A laboratory developed test (LDT) for the detection of Trichomonas vaginalis (TV) was developed in our laboratory for use on the Abbott m2000 instrument. In this assay, the extraction of nucleic acids is automated on the m2000sp and performed using commercially available extraction reagents. Extracted DNA and master mix containing the TV specific primers and fluorescently labeled probe are added manually to a 96 well amplification plate. The loaded amplification plate is transferred to the m2000rt for real time PCR amplification. The amount of fluorescence generated after each amplification cycle is measured and allows for the generation of a delta cycle value (DC) for each specimen. Specimens with a positive DC value after 35 cycles of amplification are considered positive for TV, specimens where no DC value is generated are negative, and specimens with a negative DC value are considered equivocal.
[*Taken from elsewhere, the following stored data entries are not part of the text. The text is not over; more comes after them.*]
Lemma thread_at_wakeup ch k pt :
  thread_at (k <| ptable ::= fmap (wakeup1_proc ch) |>) pt = wakeup1_thread ch <$> thread_at k pt.
Proof.
  unfold thread_at. rsimpl. rewrite list_lookup_fmap. destruct (ptable k !! pt.1) as [p|]; [|done].
  simpl. by rewrite wakeup1_proc_threads, list_lookup_fmap.
Qed.

Lemma wakeup1_thread_idemp ch t : wakeup1_thread ch (wakeup1_thread ch t) = wakeup1_thread ch t.
Proof.
  unfold wakeup1_thread. destruct (wakes ch t) eqn:E; [|by rewrite E].
  unfold wakes. rsimpl. done.
Qed.

Lemma wakeup1_proc_idemp ch p : wakeup1_proc ch (wakeup1_proc ch p) = wakeup1_proc ch p.
Proof.
  assert (existsb (wakes ch) (p_ttable (wakeup1_proc ch p)) = false) as He.
  { rewrite wakeup1_proc_threads. apply not_true_iff_false. rewrite existsb_exists.
    intros (t & (t0 & <- & _)%in_map_iff & Ht). revert Ht. unfold wakeup1_thread.
    destruct (wakes ch t0) eqn:E; [by unfold wakes; rsimpl|by rewrite E]. }
  unfold wakeup1_proc at 1. rewrite He. apply proc_ext; rsimpl; try done.
  rewrite wakeup1_proc_threads, <- list_fmap_compose. apply list_fmap_ext. intros _ t _.
  apply wakeup1_thread_idemp.
Qed.

Lemma wakeup_ptable_idemp ch (ps : list proc) :
  wakeup1_proc ch <$> (wakeup1_proc ch <$> ps) = wakeup1_proc ch <$> ps.
Proof. rewrite <- list_fmap_compose. apply list_fmap_ext. intros _ p _. apply wakeup1_proc_idemp. Qed.

Lemma kill_eq pid o k :
  unlocked LPtable k ->
  kill pid o k =
    match list_find (fun p => p_pid p = pid) (ptable k) with
    | Some (i, _) =>
        Ok 0 o (k <| ptable ::= alter (fun p => p <| p_killed := 1 |> <| p_ttable ::= fmap rouse |>) i |>)
    | None => Ok (-1) o k
    end.
Proof.
  intros Hl. unfold kill, upd_proc. mrun. destruct (list_find _ _) as [[i p]|] eqn:E; mrun;
    unfold mret, M_ret; f_equal; kernel_eq. by rewrite list_alter_alter_eq.
Qed.

(** The environment steps of a list, run in order. *)
Definition env_run (o : list (kernel -> kernel)) (k : kernel) : kernel := fold_left (fun k f => f k) o k.

(** No scheduler picks the thread during the run. *)
Fixpoint never_ready (t : tptr) (o : list (kernel -> kernel)) (k : kernel) : Prop :=
  match o with
  | [] => True
  | f :: o' => sched_ready t (f k) = false /\ never_ready t o' (f k)
  end.

Lemma resume_app t o1 o2 k : never_ready t o1 k -> resume t (o1 ++ o2) k = resume t o2 (env_run o1 k).
Proof.
  revert k. induction o1 as [|f o1 IH]; intros k; simpl; [done|].
  intros [-> Hn]. by apply IH.
Qed.

(** A thread with a kernel stack in a process with a page table. *)
Definition can_run (t : tptr) (k : kernel) : Prop :=
  exists p th, ptable k !! t.1 = Some p /\ p_ttable p !! t.2 = Some th /\
    t_kstack th <> 0 /\ p_pgdir p <> 0.

Definition dispatched (t : tptr) (k : kernel) : kernel :=
  alter_thread t (fun th => th <| t_state := T_RUNNING |>) k
    <| ptable ::= alter (fun p => p <| p_state := USED |>) t.1 |>
    <| cpu_proc := Some t.1 |> <| cpu_thread := Some t |>.

Lemma dispatch_eq t o k : can_run t k -> dispatch t o k = Ok tt o (dispatched t k).
Proof.
  intros (p & th & Hp & Ht & Hk & Hd). unfold dispatch, switchuvm, upd_proc, upd_thread.
  do 2 mbind_step. rsimpl. erewrite bind_ok.
  2:{ erewrite bind_ok by (apply deref_some; unfold thread_at; rsimpl; by rewrite Hp).
      destruct (Z.eqb_spec (t_kstack th) 0); [done|].
      erewrite bind_ok by (apply deref_some; rsimpl; done).
      destruct (Z.eqb_spec (p_pgdir p) 0); [done|]. done. }
  mrun. unfold modify, dispatched, alter_thread. f_equal. kernel_eq. proc_eq.
Qed.

Lemma sched_eq t th o k :
  cpu_thread k = Some t -> thread_at k t = Some th -> locked LPtable k -> ncli k = 1%nat ->
  t_state th <> T_RUNNING -> sched o k = resume t o k.
Proof.
  intros Ht Hth Hl Hn Hs. unfold sched.
  erewrite (bind_ok _ _ _ _ true) by (unfold holding, gets; by rewrite bool_decide_true).
  cbn [negb]. mbind_step. rewrite Hn. cbn [negb Nat.eqb].
  erewrite bind_ok by by apply deref_some.
  erewrite bind_ok by by apply deref_some.
  rewrite bool_decide_false by done. mbind_step. unfold interruptible. by rewrite Hn.
Qed.

Lemma consumes_dispatch t : consumes 0 (dispatch t).
Proof. unfold dispatch, switchuvm, upd_proc, upd_thread, get_thread, get_proc. solve_consumes. Qed.

(** A thread that went to sleep has let the environment run. *)
Lemma consumes_resume t : consumes 1 (resume t).
Proof.
  intros o. induction o as [|f o IH]; intros k a o' k'; simpl; [done|].
  destruct (sched_ready t (f k)); [intros H1%consumes_dispatch|intros H1%IH]; simpl in *; lia.
Qed.

Lemma consumes_sched : consumes 1 sched.
Proof.
  unfold sched, holding, curthread, get_thread.
  apply (consumes_bind 0 1); [solve_consumes|]. intros [|]; cbn [negb]; [|eauto with consumes].
  apply (consumes_bind 0 1); [solve_consumes|]. intros n. destruct (negb _); [eauto with consumes|].
  apply (consumes_bind 0 1); [solve_consumes|]. intros t.
  apply (consumes_bind 0 1); [solve_consumes|]. intros th. destruct (bool_decide _); [eauto with consumes|].
  apply (consumes_bind 0 1); [solve_consumes|]. intros [|]; [eauto with consumes|].
  apply consumes_resume.
Qed.

Lemma consumes_sleep ch lk : consumes 1 (sleep ch lk).
Proof.
  unfold sleep, myproc, mythread, upd_thread, get_thread.
  apply (consumes_bind 0 1); [solve_consumes|]. intros p.
  apply (consumes_bind 0 1); [solve_consumes|]. intros t.
  do 3 (break_match; [|eauto with consumes]).
  apply (consumes_bind 0 1); [unfold when; solve_consumes|]. intros _.
  apply (consumes_bind 0 1); [solve_consumes|]. intros _.
  apply (consumes_bind 0 1); [solve_consumes|]. intros _.
  apply (consumes_bind 1 0); [apply consumes_sched|]. intros _.
  unfold when. solve_consumes.
Qed.

(** The state in which [sleep] hands over to the scheduler. *)
Definition asleep (t : tptr) (ch : chan) (lk : lockid) (k : kernel) : kernel :=
  alter_thread t (fun th => th <| t_chan := Some ch |> <| t_state := T_SLEEPING |>) k
    <| locks := <[LPtable := Me]> (delete lk (locks k)) |>.

(** The rest of [sleep], after the thread is picked again. *)
Definition sleep_tail (t : tptr) (lk : lockid) : K unit :=
  th ← get_thread t;
  when (negb (t_shouldDie th =? 0)) (release LPtable;; exiting);;
  upd_thread t (fun t => t <| t_chan := None |>);;
  when (negb (bool_decide (lk = LPtable))) (release LPtable;; acquire lk).

(** A thread that may call [sleep]: it runs, and holds the lock it passes and no
    other. *)
Record may_sleep (t : tptr) (th : thread) (lk : lockid) (k : kernel) : Prop := {
  ms_proc : cpu_proc k = Some t.1;
  ms_thread : cpu_thread k = Some t;
  ms_at : thread_at k t = Some th;
  ms_lock : locked lk k;
  ms_ncli : ncli k = 1%nat;
  ms_ne : lk <> LPtable;
  ms_ptable : unlocked LPtable k }.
The performance characteristics for vaginal and endocervical swabs, male urethral swabs and urine were established in our laboratory. All other sample types are unacceptable. The limit of detection is 10-100 trichomonads per sample for both swabs and urine.
TV LDT disclaimer
The Nucleic Acid Amplification Test (NAAT) for the detection of Trichomonas vaginalis (Tv) was developed and its performance characteristics determined by the Indiana University School of Medicine Infectious Diseases Laboratory (IDL). The Tv NAAT has not been cleared or approved by the U.S. Food and Drug Administration but is used for clinical purposes and should not be regarded as investigational or for research. The IDL is certified under the Clinical Laboratory Improvement Amendments of 1988 (CLIA) as qualified to perform high-complexity clinical testing and has established and verified the accuracy and precision of this test. Additional information about this test is available upon request.